Other demonstrations took place Sunday in France, bringing together 200 people in Toulouse behind the banner "A colonial massacre".

In Strasbourg, about sixty demonstrators threw red roses in the Ill while in Bordeaux, a hundred threw white roses in the Garonne.

"We have neither hatred nor revenge, we just want to appease memories", slipped to AFP Saïd Boudjema, the president of the Franco-Algerian Federation Aquitaine Plus, which organized the Bordeaux tribute.

The left, LFI, EELV and PCF in the lead, continues to demand recognition of a "state crime".

"The president missed the opportunity to take one more step towards reconciliation," tweeted the environmental candidate for the presidential election Yannick Jadot who was taking part in the Parisian parade.

The PS mayor of Paris, Anne Hidalgo, also a presidential candidate, gathered on the Saint-Michel bridge, in front of the stele "in memory of the many Algerians killed during the bloody repression" that she had inaugurated in 2019 .
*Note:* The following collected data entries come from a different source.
(** * Fog compute node: the admission and scheduling core of main.go

    A shallow embedding of the single-node core of the fog computing
    service: the scoring function [calculateScore], the resource ledger,
    the admission handler [handleSubmitTask], the priority queue
    ([TaskHeap] driven by Go's container/heap), the worker loop, the
    rejection queue and its retry handler.

    Conventions.
    - Go's [int] and [time.Duration] are 64-bit signed integers: values
      are in [Z] and the one subtraction the code performs on client
      integers is wrapped with [wrap64].
    - Go's [float64] is a type class [Float64] with two instances:
      [binary64], the IEEE 754 arithmetic the program runs on (Rocq's
      primitive floats), and [exact], rational arithmetic without
      rounding.  The code is translated once, over the class.
    - [*Task] pointers are addresses into [heapObjs], the memory that
      holds the [Task] objects; the task store and the priority queue
      share these addresses, as the Go maps and slices share pointers.
    - Goroutines interleave between critical sections: each event of a
      run ([Event], [step]) is what one goroutine does under the node
      lock.  [handleSubmitTask] reads its snapshot under the read lock
      and commits under the write lock; [SubmitTask] takes the two
      together and [SubmitTaskLate] commits on a snapshot read earlier.
    - The clock is an argument: [now] is the value of
      time.Now().UnixNano(), and the readings one handler takes in a
      row ([ID], [SubmittedAt], [RejectedAt]) are taken as one.

    Left out: the request payload and the result maps of the simulated
    handlers (a tag stands for each), logging, JSON encoding of
    responses, the metrics page (it reads the counters and the length
    of the rejection queue under two different locks), the router with
    its CORS middleware, and shutdown through the context.  The metrics
    lock is taken inside the node lock
    in [rejectTask] and right after it in [processTask] and
    [updateMetrics]; each pair is one step here. *)

From Stdlib Require Import ZArith QArith Qabs Lqa Floats.
From Stdlib Require Import DecimalString DecimalPos DecimalZ.
From stdpp Require Import base list gmap strings.
Lemma digit_pretty_N_char d :
  (d < 10)%N -> PyString.digit (pretty_N_char d) = Some (Z.of_N d).
Proof.
  intros Hd.
  assert (d = 0 \/ d = 1 \/ d = 2 \/ d = 3 \/ d = 4 \/ d = 5 \/ d = 6
          \/ d = 7 \/ d = 8 \/ d = 9)%N as H by lia.
  repeat (destruct H as [-> | H]; [reflexivity|]). subst d. reflexivity.
Qed.

Lemma digits_of_digit c d acc b s :
  PyString.digit c = Some d ->
  PyString.digits acc b (String c s) = PyString.digits (10 * acc + d) true s.
Proof. intros H. cbn [PyString.digits]. rewrite H. reflexivity. Qed.

Lemma is_digit_Some c : is_digit c = true -> exists d, PyString.digit c = Some d.
Proof. unfold is_digit. intros [d Hd]%bool_decide_eq_true. eauto. Qed.

Lemma digits_all_digits ds : forall acc t,
  string_forall is_digit ds = true ->
  PyString.digits acc true (ds +:+ t)
  = PyString.digits (decimal_value acc ds) true t.
Proof.
  induction ds as [|c ds IH]; intros acc t; [reflexivity|].
  cbn [string_forall]. intros [[d Hd]%is_digit_Some Hds]%andb_true_iff.
  rewrite append_cons, (digits_of_digit c d) by exact Hd.
  rewrite IH by exact Hds. cbn [decimal_value]. rewrite Hd. reflexivity.
Qed.

(** A non-empty string of digits is read as the number it denotes. *)
Lemma digits_decimal ds :
  ds <> "" -> string_forall is_digit ds = true ->
  PyString.digits 0 false ds = Some (decimal_value 0 ds).
Proof.
  destruct ds as [|c ds]; [congruence|]. intros _.
  cbn [string_forall]. intros [[d Hd]%is_digit_Some Hds]%andb_true_iff.
  rewrite (digits_of_digit c d) by exact Hd.
  rewrite <- (append_empty_r ds) at 1. rewrite digits_all_digits by exact Hds.
  cbn [decimal_value PyString.digits]. rewrite Hd. reflexivity.
Qed.

Lemma decimal_value_snoc ds : forall acc c d,
  PyString.digit c = Some d ->
  decimal_value acc (ds +:+ String c "") = (10 * decimal_value acc ds + d)%Z.
Proof.
  induction ds as [|c0 ds IH]; intros acc c d Hd.
  - change ("" +:+ String c "") with (String c "").
    cbn [decimal_value]. rewrite Hd. reflexivity.
  - rewrite append_cons. cbn [decimal_value]. apply IH, Hd.
Qed.

(** [pretty_N_go x s] writes the decimal digits of [x] in front of [s]. *)
Lemma pretty_N_go_decimal x :
  (0 < x)%N ->
  exists ds,
    ds <> "" /\ string_forall is_digit ds = true
    /\ decimal_value 0 ds = Z.of_N x
    /\ forall s, pretty_N_go x s = ds +:+ s.
Proof.
  induction (N.lt_wf_0 x) as [x _ IH]. intros Hx.
  assert (Hmod : (x `mod` 10 < 10)%N) by (apply N.mod_lt; discriminate).
  pose proof (digit_pretty_N_char _ Hmod) as Hd.
  destruct (decide (x `div` 10 = 0)%N) as [Hq | Hq].
  - exists (String (pretty_N_char (x `mod` 10)) "").
    split; [discriminate|]. split.
    { cbn [string_forall]. unfold is_digit. rewrite Hd.
      rewrite bool_decide_eq_true_2 by eauto. reflexivity. }
    split.
    { cbn [decimal_value]. rewrite Hd. cbn [from_option id].
      pose proof (N.div_mod x 10 ltac:(discriminate)). lia. }
    intros s. rewrite pretty_N_go_step by exact Hx. rewrite Hq.
    rewrite pretty_N_go_0. reflexivity.
  - destruct (IH (x `div` 10)%N) as (ds & Hne & Hall & Hval & Hgo).
    { apply N.div_lt; [exact Hx | reflexivity]. }
    { apply N.neq_0_lt_0, Hq. }
    exists (ds +:+ String (pretty_N_char (x `mod` 10)) "").
    split; [destruct ds; [congruence | discriminate]|]. split.
    { rewrite string_forall_app, Hall. cbn [string_forall]. unfold is_digit.
      rewrite Hd. rewrite bool_decide_eq_true_2 by eauto. reflexivity. }
    split.
    { rewrite (decimal_value_snoc ds 0 _ _ Hd), Hval.
      pose proof (N.div_mod x 10 ltac:(discriminate)). lia. }
    intros s. rewrite pretty_N_go_step by exact Hx. rewrite Hgo.
    rewrite string_append_assoc. reflexivity.
Qed.

Lemma pretty_positive_decimal p :
  exists ds,
    pretty (Z.pos p) = ds /\ ds <> "" /\ string_forall is_digit ds = true
    /\ decimal_value 0 ds = Z.pos p.
Proof.
  destruct (pretty_N_go_decimal (N.pos p) ltac:(reflexivity))
    as (ds & Hne & Hall & Hval & Hgo).
  exists ds. split; [|auto].
  change (pretty (Z.pos p)) with (pretty_N_go (N.pos p) "").
  rewrite Hgo. apply append_empty_r.
Qed.

Lemma digit_not_int_space c :
  is_digit c = true -> negb (PyString.int_space c) = true.
Proof.
  destruct c as [[] [] [] [] [] [] [] []]; vm_compute; congruence.
Qed.

Lemma digit_not_colon c :
  is_digit c = true -> negb (Ascii.eqb c ":") = true.
Proof.
  destruct c as [[] [] [] [] [] [] [] []]; vm_compute; congruence.
Qed.

(** A literal that starts with a digit carries no sign. *)
Lemma int_unsigned c s :
  is_digit c = true ->
  PyString.int_strip (String c s) = String c s ->
  PyString.int (String c s) = PyString.digits 0 false (String c s).
Proof.
  intros Hc Hs. unfold PyString.int. rewrite Hs.
  destruct c as [[] [] [] [] [] [] [] []]; vm_compute in Hc;
    try discriminate Hc; reflexivity.
Qed.

(** Reading back the decimal form of an integer gives the integer. *)
Lemma int_of_int n : PyString.int (PyString.of_int n) = Some n.
Proof.
  unfold PyString.of_int. destruct n as [|p|p].
  - reflexivity.
  - destruct (pretty_positive_decimal p) as (ds & -> & Hne & Hall & Hval).
    assert (Hstrip : PyString.int_strip ds = ds).
    { apply int_strip_id.
      eapply string_forall_impl; [apply digit_not_int_space | exact Hall]. }
    destruct ds as [|c ds]; [congruence|].
    rewrite int_unsigned; [| |exact Hstrip].
    + rewrite digits_decimal by (exact Hne || exact Hall). rewrite Hval.
      reflexivity.
    + cbn [string_forall] in Hall. apply andb_true_iff in Hall as [H _].
      exact H.
  - destruct (pretty_positive_decimal p) as (ds & Hds & Hne & Hall & Hval).
    change (pretty (Z.neg p)) with ("-" +:+ pretty (Z.pos p)).
    rewrite Hds. change ("-" +:+ ds) with (String "-" ds).
    unfold PyString.int. rewrite int_strip_id.
    + rewrite digits_decimal by (exact Hne || exact Hall). rewrite Hval.
      reflexivity.
    + cbn [string_forall]. apply andb_true_iff. split; [reflexivity|].
      eapply string_forall_impl; [apply digit_not_int_space | exact Hall].
Qed.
Candidate for the nomination of the Republicans for the presidential election, Valérie Pécresse told the LCI-RTL-Le Figaro Grand Jury described the past repression as a "tragedy".

"But I would have liked the President of the Republic to associate with the memory of the victims of this demonstration that of the 22 French police officers who lost their lives in the FLN attacks that same year 1961".

Women throw roses in the Seine from the Pont Neuf in Paris, in memory of the dozens of Algerian demonstrators killed during the repression of October 17, 1961, October 17, 2021 Alain JOCARD AFP

Michel Barnier, who also hopes to wear the colors of the right in the presidential election, said on CNews, Europe1 and Les Echos: "We have a duty of truth after a tragedy of this nature which is not excusable", but during the Algerian war "there were victims on both sides" and "I would not give in repentance".